I will say a little about what we heard about the ACE and Haredi school experiences. There is a network of 30 to 40 private ACE schools in the UK. The curriculum is a fundamentalist Christian one that originated in the United States. It is widely considered to be creationist, homophobic and misogynistic. The teaching materials used in these schools that were presented to us certainly supported this view. Much of the material is in a comic strip format with characters that could only be described as risible if they were not being used to brainwash and indoctrinate young minds. It was very scary that the so-called science teaching was leading to certification that was being used to progress children to further education.
The insularity of children in the ACE schools was repeated by the descriptions of education in a Haredi Jewish school. Here was a young man who literally had to escape from his community at the age of 18, having had no education in this country apart from religious study and despite speaking no English, because his so-called education had been conducted in Yiddish. This young man, now in his 20s, is a smart, articulate campaigner trying to expose the fact that more than 2,000 boys from this sect are being educated today in illegal unregistered schools. He struggles to understand why we collectively seem unable to safeguard children from his experience.

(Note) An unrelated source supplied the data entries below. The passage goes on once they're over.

Definition set_RollingUpgradePolicy (v : option compute.RollingUpgradePolicy)
    (p : compute.UpgradePolicy) : compute.UpgradePolicy :=
  {| compute.Mode := compute.Mode p;
     compute.AutomaticOSUpgradePolicy' := compute.AutomaticOSUpgradePolicy' p;
     compute.RollingUpgradePolicy' := v |}.

(** ** Package validation of the plugin framework

    The two validators the schema tables use. A validator accepts or rejects
    a configuration value; [IntBetween] has inclusive bounds, and
    [StringInSlice] with [ignoreCase = false] compares exactly. *)

Module validation.
Definition IntBetween (min max : Z) (i : value) : bool :=
  match i with
  | VInt v => bool_decide (min <= v) && bool_decide (v <= max)
  | _ => false
  end.

Definition StringInSlice (valid : list string) (ignoreCase : bool) (i : value) : bool :=
  match i with
  | VString v => bool_decide (v ∈ valid)
  | _ => false
  end.
End validation.

(** ** Package schema of the plugin framework

    A schema table is data: the type of the option, whether it is required,
    its default, its validator and, for a nested block, the table of the
    block. The Go struct literals leave the fields they do not mention at
    their zero value, which [new] followed by the setters reproduces. *)

Module schema.
Inductive ValueType : Set := TypeBool | TypeInt | TypeString | TypeList.

Inductive Schema : Type :=
  Build_Schema (Type_ : ValueType) (Optional Required : bool) (MaxItems : nat)
               (Default : option value) (ValidateFunc : option (value -> bool))
               (ConflictsWith : list string) (Elem : option Resource)
with Resource : Type :=
  Build_Resource (Schema_ : list (string * Schema)).

Definition new (t : ValueType) : Schema :=
  Build_Schema t false false 0 None None [] None.

Definition optional (s : Schema) : Schema :=
  match s with Build_Schema t _ r n d v c e => Build_Schema t true r n d v c e end.
Definition required (s : Schema) : Schema :=
  match s with Build_Schema t o _ n d v c e => Build_Schema t o true n d v c e end.
Definition max_items (n : nat) (s : Schema) : Schema :=
  match s with Build_Schema t o r _ d v c e => Build_Schema t o r n d v c e end.
Definition default_ (d : value) (s : Schema) : Schema :=
  match s with Build_Schema t o r n _ v c e => Build_Schema t o r n (Some d) v c e end.
Definition validate_func (v : value -> bool) (s : Schema) : Schema :=
  match s with Build_Schema t o r n d _ c e => Build_Schema t o r n d (Some v) c e end.
Definition conflicts_with (c : list string) (s : Schema) : Schema :=
  match s with Build_Schema t o r n d v _ e => Build_Schema t o r n d v c e end.
Definition elem (fields : list (string * Schema)) (s : Schema) : Schema :=
  match s with
  | Build_Schema t o r n d v c _ => Build_Schema t o r n d v c (Some (Build_Resource fields))
  end.
(** X2: the lexicon score is the number of tokens in the positive word list
    minus the number in the negative one; no token is in both, so its
    magnitude is at most the number of tokens, and the label is the sign of
    the score.  Letter case does not matter. *)
Theorem lexicon_score_counts (title snippet : string) :
  let tokens := tokenize (title +:+ " " +:+ snippet) in
  let result := scoreSentimentLexicon title snippet in
  s_score result
  == inject_Z (count_in POSITIVE_WORDS tokens - count_in NEGATIVE_WORDS tokens)
  /\ Qabs (s_score result) <= inject_Z (Z.of_nat (List.length tokens))
  /\ s_label result = labelFromScore (s_score result)
  /\ scoreSentimentLexicon (toLowerCase title) (toLowerCase snippet) = result.
Proof.
  intros tokens result.
  pose proof (count_in_both tokens) as (Hp & Hn & Hsum).
  assert (Hscore : s_score result
            == inject_Z (count_in POSITIVE_WORDS tokens - count_in NEGATIVE_WORDS tokens)).
  { subst result. rewrite scoreSentimentLexicon_counts. fold tokens. cbv zeta.
    set (raw := (_ - _)%Z).
    destruct (raw >? 0)%Z eqn:Ep; [reflexivity|].
    destruct (raw <? 0)%Z eqn:En; [reflexivity|].
    rewrite Z.gtb_ltb in Ep. apply Z.ltb_ge in Ep. apply Z.ltb_ge in En.
    replace raw with 0%Z by lia. reflexivity. }
  split; [exact Hscore|]. split; [|split].
  - rewrite Hscore. apply Qabs_Qle_condition.
    rewrite <- inject_Z_opp, <- !Zle_Qle. lia.
  - apply scoreSentimentLexicon_consistent.
  - subst result. unfold scoreSentimentLexicon.
    replace (tokenize (toLowerCase title +:+ " " +:+ toLowerCase snippet))
      with (tokenize (title +:+ " " +:+ snippet)); [reflexivity|].
    rewrite <- (tokenize_toLowerCase (title +:+ " " +:+ snippet)).
    now rewrite !toLowerCase_app.
Qed.

(** ** Source weights *)

Lemma weightForSource_bounds (source : string) : 1 <= weightForSource source <= 1.3.
Proof.
  unfold weightForSource.
  destruct (SOURCE_WEIGHTS !! trim source) as [v|] eqn:E; [|cbn; split; lra].
  cbn [default]. unfold id. unfold SOURCE_WEIGHTS in E.
  apply elem_of_list_to_map_2 in E.
  repeat (apply elem_of_cons in E as [E|E]; [injection E as _ ->; split; lra|]).
  inversion E.
Qed.



(** ** The window filter and the decay *)

(** X4: the decay is between 0.7 and 1 whatever its arguments, and a window
    shorter than one minute counts as one minute. *)
Theorem linearTimeDecay_range (minutesAgo windowMinutes : Q) :
  0.7 <= linearTimeDecay minutesAgo windowMinutes <= 1
  /\ (windowMinutes <= 1 ->
      linearTimeDecay minutesAgo windowMinutes == linearTimeDecay minutesAgo 1)
  /\ (minutesAgo <= 0 -> linearTimeDecay minutesAgo windowMinutes == 1)
  /\ (Qmax windowMinutes 1 <= minutesAgo ->
      linearTimeDecay minutesAgo windowMinutes == 0.7).
Proof.
  split; [|split; [|split]].
  - unfold linearTimeDecay. apply clamp_bounds. lra.
  - intros HW. unfold linearTimeDecay.
    assert (E : Qmax windowMinutes 1 == Qmax 1 1) by (minmax; lra).
    now rewrite E.
  - intros Hm. unfold linearTimeDecay.
    set (w := Qmax windowMinutes 1).
    assert (Hw : 1 <= w) by (subst w; minmax; lra).
    assert (E : clamp 0 w minutesAgo == 0) by (unfold clamp; minmax; lra).
    rewrite E. unfold Qdiv. rewrite Qmult_0_l. unfold clamp. minmax. lra.
  - intros Hm. unfold linearTimeDecay.
    set (w := Qmax windowMinutes 1) in *.
    assert (Hw : 1 <= w) by (subst w; minmax; lra).
    assert (E : clamp 0 w minutesAgo == w) by (unfold clamp; minmax; lra).
    rewrite E. assert (E1 : w / w == 1) by (field; lra). rewrite E1.
    unfold clamp. minmax. lra.
Qed.

Lemma linearTimeDecay_range_witness :
  0 <= 1 /\ linearTimeDecay 7 0 == linearTimeDecay 7 1.
Proof.
  assert (H : 0 <= 1) by (vm_compute; discriminate).
  split; [exact H|].
  exact (proj1 (proj2 (linearTimeDecay_range 7 0)) H).
Defined.

Section WindowFilter.

Context `{Platform}.

(** X5: an item passes the window filter exactly when its decay weight is not
    0, and then the weight is at least 0.7; a missing, empty or unparsable
    date never passes. *)
Theorem window_filter_matches_decay (date now : Z) (windowMinutes : Q) :
  (withinWindow (DateObject (Some date)) now windowMinutes = true
   <-> 0.7 <= decayWeight date now windowMinutes)
  /\ (withinWindow (DateObject (Some date)) now windowMinutes = false
      <-> decayWeight date now windowMinutes = 0)
  /\ decayWeight date now windowMinutes <= 1
  /\ withinWindow DateMissing now windowMinutes = false
  /\ withinWindow (DateOfString EmptyString) now windowMinutes = false
  /\ (forall s, Date_parse s = None ->
        withinWindow (DateOfString s) now windowMinutes = false)
  /\ (forall s, truthy s = true -> Date_parse s = Some date ->
        withinWindow (DateOfString s) now windowMinutes
        = withinWindow (DateObject (Some date)) now windowMinutes).
Proof.
  pose proof (linearTimeDecay_bounds (toMinutesAgo date now) windowMinutes) as Hb.
  assert (Hcase :
    (withinWindow (DateObject (Some date)) now windowMinutes = true
     /\ decayWeight date now windowMinutes
        = linearTimeDecay (toMinutesAgo date now) windowMinutes)
    \/ (withinWindow (DateObject (Some date)) now windowMinutes = false
        /\ decayWeight date now windowMinutes = 0)).
  { rewrite withinWindow_object. unfold decayWeight.
    js_case (toMinutesAgo date now <? 0).
    - right. split; [|reflexivity].
      apply andb_false_iff. left. apply leb_false. exact E.
    - js_case (toMinutesAgo date now >? windowMinutes).
      + right. split; [|reflexivity].
        apply andb_false_iff. right. apply leb_false. exact E0.
      + left. split; [|reflexivity].
        apply andb_true_iff. split; apply leb_true; assumption. }
  split; [|split; [|split; [|split; [|split; [|split]]]]].
  - destruct Hcase as [[Hw Hd]|[Hw Hd]]; rewrite Hw, Hd.
    + split; [intros _; lra|reflexivity].
    + split; [discriminate|].
      intros Hle. exfalso. revert Hle. apply Qlt_not_le. reflexivity.
  - destruct Hcase as [[Hw Hd]|[Hw Hd]]; rewrite Hw.
    + split; [discriminate|].
      intros H0. exfalso. rewrite Hd in H0. rewrite H0 in Hb.
      destruct Hb as [Hb _]. revert Hb. apply Qlt_not_le. reflexivity.
    + split; [intros _; exact Hd|reflexivity].
  - destruct Hcase as [[Hw Hd]|[Hw Hd]]; rewrite Hd; [lra|].
    apply Qlt_le_weak. reflexivity.
  - reflexivity.
  - reflexivity.
  - intros s Hs. unfold withinWindow, toDate. rewrite Hs. now destruct (truthy s).
  - intros s Ht Hs. unfold withinWindow, toDate. now rewrite Ht, Hs.
Qed.

End WindowFilter.

Lemma window_filter_matches_decay_witness :
  Date_parse (Platform := Reference.platform) "yesterday" = None
  /\ withinWindow (H := Reference.platform) (DateOfString "yesterday") Sample.now 330 = false.
Proof.
  assert (E : Date_parse (Platform := Reference.platform) "yesterday" = None) by reflexivity.
  split; [exact E|].
  destruct (window_filter_matches_decay (H := Reference.platform) 0 Sample.now 330)
    as (_ & _ & _ & _ & _ & Hbad & _).
  now apply Hbad.
Defined.

(** ** The percentages and the recommendation *)

Lemma Math_round_half (x : Q) (lo hi : Z) :
  inject_Z lo - 0.5 <= x -> x < inject_Z hi + 0.5 -> (lo <= Math_round x <= hi)%Z.
Proof.
  intros Hlo Hhi. unfold Math_round. split.
  - rewrite <- (Qfloor_Z lo). apply Qfloor_resp_le. lra.
  - assert (Hlt : (Qfloor (x + 0.5) < hi + 1)%Z); [|lia].
    rewrite Zlt_Qlt. eapply Qle_lt_trans; [apply Qfloor_le|].
    rewrite inject_Z_plus. change (inject_Z 1) with 1. lra.
Qed.
(** After the two cards of the deal and one hit on the deck of
    [create_deck], 101 cards are left in the deck. *)
Lemma cards_conserved_witness :
  match Francesco.run 3 (start Francesco.create_deck [hit] 100 10) with
  | Ok s =>
      (length (deck s) + length (player_hand s) + length (dealer_hand s) = 104)%nat /\
      length (deck s) = 101%nat
  | Raise _ => False
  end.
Proof.
  destruct (Francesco.run 3 (start Francesco.create_deck [hit] 100 10))
    as [s|e] eqn:Hs; [|vm_compute in Hs; discriminate Hs].
  split.
  - apply (cards_conserved (start Francesco.create_deck [hit] 100 10) s).
    + apply round_start_intro; [apply Permutation_refl | lia].
    + eapply run_reaches, Hs.
  - vm_compute in Hs. injection Hs as <-. reflexivity.
Defined.

(** The scoring that [main] performs.  It calls
    [calculate_total(player_hand)] with one argument wherever it scores the
    player's hand, so [has_hit_after_ace] is always [False]: a hit leaves the
    loop exactly when the soft total of the new hand is 21 or more, and from
    the end of the player's turn on [player_total], the total that the
    settlement uses, is the soft total of the player's hand. *)
Lemma player_scored_soft : forall s0 s,
  round_start s0 ->
  reaches s0 s ->
  (at_pc s = PlayerLoop ->
   forall rest c d, moves s = hit :: rest -> deck s = d ++ [c] ->
     let total := Francesco.calculate_total (player_hand s ++ [c]) false in
     exists s',
       Francesco.step s = Ok s' /\
       player_hand s' = player_hand s ++ [c] /\
       at_pc s' = if (total >? 21) || (total =? 21) then PlayerDone else PlayerLoop) /\
  (at_pc s = DealerLoop \/ at_pc s = Compare \/ (exists o, at_pc s = Settled o) ->
   player_total s = Francesco.calculate_total (player_hand s) false).
Proof.
  intros s0 s H0 Hreach.
  pose proof (reaches_inv s0 s H0 Hreach) as (_ & _ & Hinv).
  split.
  - intros Hpc rest c d Hmv Hdk total.
    destruct s as [dk ph dh pt dt pm b mv p]. cbn in *. subst p mv dk.
    unfold Francesco.step. cbn.
    unfold Francesco.deal_card. rewrite pop_snoc. cbn.
    fold total.
    destruct (total >? 21); cbn; [eexists; split; [reflexivity|]; cbn; auto|].
    destruct (total =? 21); cbn; eexists; (split; [reflexivity|]); cbn; auto.
  - intros [Hpc|[Hpc|[o Hpc]]]; rewrite Hpc in Hinv; cbn in Hinv; tauto.
Qed.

These young men and many others have had appalling educational experiences, all in the name of the religious beliefs of their parents. They are our fellow citizens for whom our legal and regulatory processes are failing to deliver the “balanced and broadly based” education—that is the wording of the statute—that they are entitled to under our current education legislation. Parliament has made clear what sort of education children in this country are entitled to expect and that is likely to fit them for the world they are living in. That entitlement is not the narrow indoctrination of their parents’ beliefs enforced through closed communities.
The children receiving such a narrow education are, in my view, being abused and deserve better protection than we currently afford them. It is arguable that this abuse is on a par with the kind of emotional child abuse in which the state has always intervened with parents in order to protect children from their parents’ excesses. This is a public policy issue that we need to debate and not shelter behind a screen of liberal tolerance of personal freedom of religious belief. That tolerance rightly extends from adult to adult but does not, in my book, extend to abusing vulnerable children trapped in households that deny them access to the balanced and broadly based education that the law entitles them to. We need to address some of these issues and not run away from them in the interests of the children who are vulnerable to these excesses and living in our society, some not many miles from this House.